Build a layered GAD architecture
Combine prompt security, model integrity monitoring, output filtering, and runtime protection instead of relying on any single control.
Microsoft Defender provides runtime protection for agents, correlates threat signals, including those from Microsoft Foundry’s Prompt Shields, with threat intelligence, and strengthens security through posture management and attack path analysis for AI workloads.
Prioritize integrated, enterprise-ready solutions
Choose platforms that unify policy enforcement, monitoring, and compliance across environments to reduce operational complexity and improve security outcomes.
Microsoft Security integrates capabilities across Microsoft Entra, Purview, and Defender, deeply integrated with Microsoft 365, Copilot Studio, and Foundry, providing centralized governance, consistent policy enforcement, and operationalized oversight across your AI ecosystem.
What differentiates Microsoft is the comprehensive set of security capabilities woven into the Microsoft AI agents, apps, and platform. Shared capabilities across Microsoft Entra, Purview, and Defender deliver consistent protection for IT, developers, and security teams, while tools such as Microsoft Agent 365, Foundry Control Plane, and Security Dashboard for AI integrate security and observability directly where AI applications and agents are built, deployed, and governed. Together, these capabilities, including our latest capabilities from Ignite, help organizations deploy AI securely, reduce operational complexity, and strengthen trust across their environment.
Closing Thoughts
Agentic AI is transforming how organizations work, and with that shift comes a new security frontier. As AI becomes embedded across business processes, taking a proactive approach to defense-in-depth, governance, and integrated AI security is essential. Organizations that act early will be better positioned to innovate confidently and maintain trust.

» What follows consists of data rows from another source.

(** * vu: device resource binder, mesh store and visibility cullers

    A shallow embedding of three parts of the engine:
    - [culler.go]   : the front and radius cullers attached to a camera;
    - [render/opengl.go] : the OpenGL binder ([Render], [bindUniforms],
      [BindMesh], [BindTexture], [BindTarget], [BindMap], ...);
    - [mesh.go]     : the CPU side mesh store ([InitData], [SetData],
      [SetFaces], [counts], [bind]).

    The graphics device is outside the program.  Every call the code makes
    into package [gl] is recorded, in order, in a trace, and the answers the
    device gives to queries ([GetError], [CheckFramebufferStatus], the link
    result of [BindProgram]) are read from an oracle, so that every
    behaviour of the device is covered. *)

From Stdlib Require Import ZArith QArith Floats Bool List String Ascii Lia.
From stdpp Require Import base option list gmap strings.
Import ListNotations.

Local Open Scope Z_scope.

(* ===================================================================== *)
(** * Part I -- definitions                                               *)
(* ===================================================================== *)

(** ** float64 arithmetic

    The cullers only add, subtract, multiply, negate and compare float64
    values.  The operations are taken through an interface so that the
    same function bodies run on IEEE binary64 ([binary64]) and can be
    reasoned about on exact rationals ([exact]). *)

Class Float64 (F : Type) := {
  f0    : F;                 (* the literal 0 *)
  f0_8  : F;                 (* the literal 0.8 *)
  fneg  : F -> F;
  fadd  : F -> F -> F;
  fsub  : F -> F -> F;
  fmul  : F -> F -> F;
  fltb  : F -> F -> bool     (* x < y, false when unordered *)
}.

Declare Scope f64_scope.
Delimit Scope f64_scope with f64.
Notation "x + y" := (fadd x y) : f64_scope.
Notation "x - y" := (fsub x y) : f64_scope.
Notation "x * y" := (fmul x y) : f64_scope.
Notation "- x" := (fneg x) : f64_scope.
Notation "x <? y" := (fltb x y) : f64_scope.
Notation "x >? y" := (fltb y x) : f64_scope.

#[export] Instance binary64 : Float64 float := {
  f0 := 0%float;
  f0_8 := 0x1.999999999999ap-1%float;   (* float64(0.8) *)
  fneg := PrimFloat.opp;
  fadd := PrimFloat.add;
  fsub := PrimFloat.sub;
  fmul := PrimFloat.mul;
  fltb := PrimFloat.ltb
}.

Definition Qltb (x y : Q) : bool := negb (Qle_bool y x).

#[export] Instance exact : Float64 Q := {
  f0 := 0%Q;
  f0_8 := (8 # 10)%Q;
  fneg := Qopp;
  fadd := Qplus;
  fsub := Qminus;
  fmul := Qmult;
  fltb := Qltb
}.

(** ** Package lin and the camera (culler.go's collaborators) *)

Section Geometry.
Context {F : Type} `{Float64 F}.
Local Open Scope f64_scope.

(** lin.V3 and lin.Q: a point and a rotation quaternion. *)
Record V3 := mkV3 { vX : F; vY : F; vZ : F }.
Record Quat := mkQuat { qX : F; qY : F; qZ : F; qW : F }.

(** lin.T: a transform; the camera keeps one in its field [at]. *)
Record T := mkT { Loc : V3; Rot : Quat }.
Record Camera := mkCamera { at_ : T }.

(** Modelled from the spec: [Camera.Distance] (camera.go is not among the
    sources).  The "distance to a point" operation of the camera: the
    squared straight-line distance from the camera's own position to
    the point, no square root taken. *)
Definition Distance (c : Camera) (px py pz : F) : F :=
  let dx := px - vX (Loc (at_ c)) in
  let dy := py - vY (Loc (at_ c)) in
  let dz := pz - vZ (Loc (at_ c)) in
  dx * dx + dy * dy + dz * dz.

(** The rotation of a point by a quaternion, [lin.MultSQ], is an operation
    of package lin, which is not among the sources: it is a parameter
    of the front culler. *)
Definition rotation := F -> F -> F -> Quat -> F * F * F.

(** *** culler.go *)

Record frontCull := mkFrontCull {
  radius : F;     (* regular radius. *)
  fc_rr  : F      (* radius squared. *)
}.

Definition NewFrontCull (r : F) : frontCull :=
  let r := if r <? f0 then f0 else r in
  {| radius := r; fc_rr := r * r |}.

Definition frontCull_Culled (MultSQ : rotation)
    (fc : frontCull) (cam : Camera) (wx wy wz : F) : bool :=
  let fudgeFactor := f0_8 in
  let '(cx, cy, cz) := MultSQ f0 f0 (- radius fc * fudgeFactor) (Rot (at_ cam)) in
  let '(wx, wy, wz) := (wx - cx, wy - cy, wz - cz) in
  let toc := Distance cam wx wy wz in
  toc >? fc_rr fc.

Record radiusCull := mkRadiusCull {
  rc_rr : F       (* radius squared. *)
}.

Definition NewRadiusCull (r : F) : radiusCull :=
  let r := if r <? f0 then f0 else r in
  {| rc_rr := r * r |}.

Definition radiusCull_Culled (rc : radiusCull) (cam : Camera) (wx wy wz : F) : bool :=
  Distance cam wx wy wz >? rc_rr rc.

(** The words of the specification, for comparison with the code: the
    squared straight-line distance between two points. *)
Definition sqdist (a b : V3) : F :=
  let dx := vX a - vX b in
  let dy := vY a - vY b in
  let dz := vZ a - vZ b in
  dx * dx + dy * dy + dz * dz.


End Geometry.

Arguments V3 F : clear implicits.
Arguments Quat F : clear implicits.
Arguments T F : clear implicits.
Arguments Camera F : clear implicits.
Arguments frontCull F : clear implicits.
Arguments radiusCull F : clear implicits.
Arguments rotation F : clear implicits.

(** The identity orientation and a camera at the origin. *)
Definition QI_float : Quat float := mkQuat 0%float 0%float 0%float 1%float.
Definition QI_exact : Quat Q := mkQuat 0%Q 0%Q 0%Q 1%Q.
Definition origin_float : Camera float :=
  mkCamera (mkT (mkV3 0%float 0%float 0%float) QI_float).
Definition origin_exact : Camera Q :=
  mkCamera (mkT (mkV3 0%Q 0%Q 0%Q) QI_exact).




(** ** Machine integers *)

Definition uint32 (z : Z) : Z := z mod 2 ^ 32.
Definition int32 (z : Z) : Z := (z + 2 ^ 31) mod 2 ^ 32 - 2 ^ 31.

(** A float32 is only ever copied by the binder: it is kept as its 32 bit
    pattern. *)
Definition float32 := Z.

(** ** Package gl: constants, calls, device *)

Module gl.
Definition NO_ERROR : Z := 0.
Definition NONE : Z := 0.
Definition POINTS : Z := 0x0000.
Definition LINES : Z := 0x0001.
Definition TRIANGLES : Z := 0x0004.
Definition DEPTH_BUFFER_BIT : Z := 0x00000100.
Definition COLOR_BUFFER_BIT : Z := 0x00004000.
Definition LEQUAL : Z := 0x0203.
Definition SRC_ALPHA : Z := 0x0302.
Definition ONE_MINUS_SRC_ALPHA : Z := 0x0303.
Definition FRONT_AND_BACK : Z := 0x0408.
Definition CULL_FACE : Z := 0x0B44.
Definition DEPTH_TEST : Z := 0x0B71.
Definition BLEND : Z := 0x0BE2.
Definition SCISSOR_TEST : Z := 0x0C11.
Definition TEXTURE_2D : Z := 0x0DE1.
Definition UNSIGNED_BYTE : Z := 0x1401.
Definition UNSIGNED_SHORT : Z := 0x1403.
Definition FLOAT : Z := 0x1406.
Definition DEPTH_COMPONENT : Z := 0x1902.
Definition RGBA : Z := 0x1908.
Definition LINE : Z := 0x1B01.
Definition FILL : Z := 0x1B02.
Definition NEAREST : Z := 0x2600.
Definition LINEAR : Z := 0x2601.
Definition NEAREST_MIPMAP_LINEAR : Z := 0x2702.
Definition TEXTURE_MAG_FILTER : Z := 0x2800.
Definition TEXTURE_MIN_FILTER : Z := 0x2801.
Definition TEXTURE_WRAP_S : Z := 0x2802.
Definition TEXTURE_WRAP_T : Z := 0x2803.
Definition REPEAT : Z := 0x2901.
Definition CLAMP_TO_EDGE : Z := 0x812F.
Definition TEXTURE_MAX_LEVEL : Z := 0x813D.
Definition DEPTH_COMPONENT16 : Z := 0x81A5.
Definition TEXTURE0 : Z := 0x84C0.
Definition PROGRAM_POINT_SIZE : Z := 0x8642.
Definition TEXTURE_COMPARE_MODE : Z := 0x884C.
Definition TEXTURE_COMPARE_FUNC : Z := 0x884D.
Definition COMPARE_REF_TO_TEXTURE : Z := 0x884E.
Definition ARRAY_BUFFER : Z := 0x8892.
Definition ELEMENT_ARRAY_BUFFER : Z := 0x8893.
Definition STATIC_DRAW : Z := 0x88E4.
Definition DYNAMIC_DRAW : Z := 0x88E8.
Definition FRAMEBUFFER_COMPLETE : Z := 0x8CD5.
Definition COLOR_ATTACHMENT0 : Z := 0x8CE0.
Definition DEPTH_ATTACHMENT : Z := 0x8D00.
Definition FRAMEBUFFER : Z := 0x8D40.
Definition RENDERBUFFER : Z := 0x8D41.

At Microsoft, we recognize that securing AI requires purpose-built, enterprise-ready protection. With Microsoft Security for AI, organizations can safeguard sensitive data, protect against emerging AI threats, detect and remediate vulnerabilities, maintain compliance with evolving regulations, and strengthen trust as AI adoption accelerates. In this rapidly evolving landscape, AI defense is not optional, it is foundational to protecting innovation and ensuring enterprise readiness.